Pull every line containing "result" out of the listing below.

==== Data in this exercise ====

(* ===== verification/Program.v ===== *)
(** * Programs that talk

    Code whose work is to ask others (a remote API, a name server, a certificate authority)
    and to go on from what they answer, whatever that is.  A program is a tree: it ends
    with a value, or it asks and has a continuation for every answer.  [spec] is what holds of
    every conversation; [run] is the conversation with a given environment. *)

From S2P Require Import Prelude.

Inductive prog (E : Type → Type) (A : Type) : Type :=
  | Ret (a : A)
  | Vis (X : Type) (e : E X) (k : X → prog E A).
Arguments Ret {E A} a.
Arguments Vis {E A} X e k.

Declare Scope prog_scope.
Delimit Scope prog_scope with prog.

Section prog.
Context {E : Type → Type}.

Definition ask {X} (e : E X) : prog E X := Vis X e Ret.

Fixpoint bind {A B} (m : prog E A) (f : A → prog E B) : prog E B :=
  match m with
  | Ret a => f a
  | Vis X e k => Vis X e (λ x, bind (k x) f)
  end.

(** [a, err := m(); if err != nil { return ..., err }] *)
Definition bind_ok {A B} (m : prog E (result A)) (f : A → prog E (result B)) : prog E (result B) :=
  bind m (λ r, match r with Ok a => f a | Err e => Ret (Err e) end).

(** What is done with the error on the way out. *)
Definition on_err {A} (wrap : goerror → goerror) (m : prog E (result A)) : prog E (result A) :=
  bind m (λ r, Ret (match r with Ok a => Ok a | Err e => Err (wrap e) end)).

(** ** Conversations *)

Record event := MkEvent { ev_type : Type; ev : E ev_type; ev_answer : ev_type }.

(** Every question satisfies [P] after what was said before it, the newest first, and the
    value satisfies [Q] after all that was said. *)
Fixpoint spec {A} (P : list event → ∀ X, E X → Prop) (Q : list event → A → Prop) (h : list event) (m : prog E A) : Prop :=
  match m with
  | Ret a => Q h a
  | Vis X e k => P h X e ∧ ∀ x, spec P Q (MkEvent X e x :: h) (k x)
  end.

(** A possible conversation, the newest first, and the value at its end. *)
Inductive conversation {A} : prog E A → list event → list event → A → Prop :=
  | conv_ret a h : conversation (Ret a) h h a
  | conv_vis X e k x h h' a : conversation (k x) (MkEvent X e x :: h) h' a → conversation (Vis X e k) h h' a.

Lemma spec_conversation {A} P Q h (m : prog E A) h' a : spec P Q h m → conversation m h h' a → Q h' a.
Proof. intros Hs Hc. induction Hc as [|X e k x h h' a Hc IH]; [done|]. apply IH, Hs. Qed.

Lemma spec_mono {A} (P P' : list event → ∀ X, E X → Prop) (Q Q' : list event → A → Prop) h m :
  (∀ h X e, P h X e → P' h X e) → (∀ h a, Q h a → Q' h a) → spec P Q h m → spec P' Q' h m.
Proof.
  intros HP HQ. revert h. induction m as [a|X e k IH]; intros h; cbn [spec]; [apply HQ|].
  intros [He Hk]. split; [by apply HP|]. intros x. by apply IH.
Qed.

(** Histories grow at their head. *)
Lemma spec_grows {A} P (Q : list event → A → Prop) h m : spec P Q h m → spec P (λ h' a, Q h' a ∧ h `suffix_of` h') h m.
Proof.
  enough (∀ h0, h0 `suffix_of` h → spec P Q h m → spec P (λ h' a, Q h' a ∧ h0 `suffix_of` h') h m) as Hw by by apply Hw.
  revert h. induction m as [a|X e k IH]; intros h h0 Hs; cbn [spec]; [done|]. intros [He Hk]. split; [done|]. intros x. apply IH; [by apply suffix_cons_r|done].
Qed.

Lemma spec_bind {A B} P (R : list event → A → Prop) (Q : list event → B → Prop) h m (f : A → prog E B) :
  spec P R h m → (∀ h a, R h a → spec P Q h (f a)) → spec P Q h (bind m f).
Proof.
  intros Hm Hf. revert h Hm. induction m as [a|X e k IH]; intros h; cbn [spec bind]; [apply Hf|].
  intros [He Hk]. split; [done|]. intros x. by apply IH.
Qed.

Lemma spec_bind_ok {A B} P (R : list event → A → Prop) (Q : list event → result B → Prop) h m (f : A → prog E (result B)) :
  spec P (λ h r, match r with Ok a => R h a | Err e => Q h (Err e) end) h m → (∀ h a, R h a → spec P Q h (f a)) → spec P Q h (bind_ok m f).
Proof. intros Hm Hf. eapply spec_bind; [exact Hm|]. intros h' [a|e] H; [by apply Hf|exact H]. Qed.

Lemma spec_on_err {A} P (Q : list event → result A → Prop) wrap h m :
  spec P (λ h r, Q h (match r with Ok a => Ok a | Err e => Err (wrap e) end)) h m → spec P Q h (on_err wrap m).
Proof. intros Hm. eapply spec_bind; [exact Hm|]. done. Qed.

(** ** A given environment *)

Definition environment (S : Type) : Type := ∀ X, E X → S → X * S.

Fixpoint run {S A} (env : environment S) (m : prog E A) (s : S) : A * S :=
  match m with
  | Ret a => (a, s)
  | Vis X e k => let '(x, s') := env X e s in run env (k x) s'
  end.

Lemma run_bind {S A B} (env : environment S) (m : prog E A) (f : A → prog E B) s :
  run env (bind m f) s = let '(a, s') := run env m s in run env (f a) s'.
Proof. revert s. induction m as [a|X e k IH]; intros s; cbn [bind run]; [done|]. destruct (env X e s) as [x s']. apply IH. Qed.

Lemma run_bind_ok {S A B} (env : environment S) (m : prog E (result A)) (f : A → prog E (result B)) s a s' :
  run env m s = (Ok a, s') → run env (bind_ok m f) s = run env (f a) s'.
Proof. intros H. unfold bind_ok. by rewrite run_bind, H. Qed.

Lemma run_on_err {S A} (env : environment S) wrap (m : prog E (result A)) s a s' :
  run env m s = (Ok a, s') → run env (on_err wrap m) s = (Ok a, s').
Proof. intros H. unfold on_err. by rewrite run_bind, H. Qed.

(** The conversation of a run. *)
Fixpoint trace {S A} (env : environment S) (m : prog E A) (s : S) (h : list event) : list event :=
  match m with
  | Ret a => h
  | Vis X e k => let '(x, s') := env X e s in trace env (k x) s' (MkEvent X e x :: h)
  end.
Lemma trace_conversation {S A} (env : environment S) (m : prog E A) s h : conversation m h (trace env m s h) (run env m s).1.
Proof. revert s h. induction m as [a|X e k IH]; intros s h; cbn [trace run]; [constructor|]. destruct (env X e s) as [x s']. econstructor. apply IH. Qed.

(** What [spec] allows is what a run does. *)
Lemma run_spec {S A} (env : environment S) P (Q : list event → A → Prop) h m s :
  spec P Q h m → ∃ h', Q h' (run env m s).1.
Proof.
  revert h s. induction m as [a|X e k IH]; intros h s; cbn [spec run]; [by exists h|].
  intros [_ Hk]. destruct (env X e s) as [x s'] eqn:E'. by eapply IH.
Qed.
End prog.

Arguments event E : clear implicits.
Arguments environment E S : clear implicits.

Notation "'let!' x ':=' m 'in' k" := (bind_ok m (λ x, k))
  (at level 10, x name, m at level 100, k at level 200, only parsing) : prog_scope.
Notation "'try!' x ':=' m 'in' k" := (bind m (λ x, k))
  (at level 10, x name, m at level 100, k at level 200, only parsing) : prog_scope.

(** ** Programs inside others *)

(** Questions asked as questions of another kind. *)
Fixpoint translate {E F : Type → Type} {A} (f : ∀ X, E X → F X) (m : prog E A) : prog F A :=
  match m with
  | Ret a => Ret a
  | Vis X e k => Vis X (f X e) (λ x, translate f (k x))
  end.

Definition lift_event {E F : Type → Type} (f : ∀ X, E X → F X) (e : event E) : event F := MkEvent (ev_type e) (f _ (ev e)) (ev_answer e).

(** The conversation of the inner program is the newest part of the outer one's. *)
Lemma translate_spec {E F : Type → Type} {A} (f : ∀ X, E X → F X) P (P' : list (event F) → ∀ X, F X → Prop) (Q : list (event E) → A → Prop) h0 h (m : prog E A) :
  (∀ h X e, P h X e → P' ((lift_event f <$> h) ++ h0) X (f X e)) → spec P Q h m →
  spec P' (λ h' a, ∃ h1, h' = (lift_event f <$> h1) ++ h0 ∧ Q h1 a) ((lift_event f <$> h) ++ h0) (translate f m).
Proof.
  intros HP. revert h. induction m as [a|X e k IH]; intros h; cbn [spec translate]; [by exists h|].
  intros [He Hk]. split; [by apply HP|]. intros x. specialize (IH x (MkEvent X e x :: h) (Hk x)). exact IH.
Qed.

====

Expected answer »
Definition bind_ok {A B} (m : prog E (result A)) (f : A → prog E (result B)) : prog E (result B) :=
Definition on_err {A} (wrap : goerror → goerror) (m : prog E (result A)) : prog E (result A) :=
Lemma spec_bind_ok {A B} P (R : list event → A → Prop) (Q : list event → result B → Prop) h m (f : A → prog E (result B)) :
Lemma spec_on_err {A} P (Q : list event → result A → Prop) wrap h m :
Lemma run_bind_ok {S A B} (env : environment S) (m : prog E (result A)) (f : A → prog E (result B)) s a s' :
Lemma run_on_err {S A} (env : environment S) wrap (m : prog E (result A)) s a s' :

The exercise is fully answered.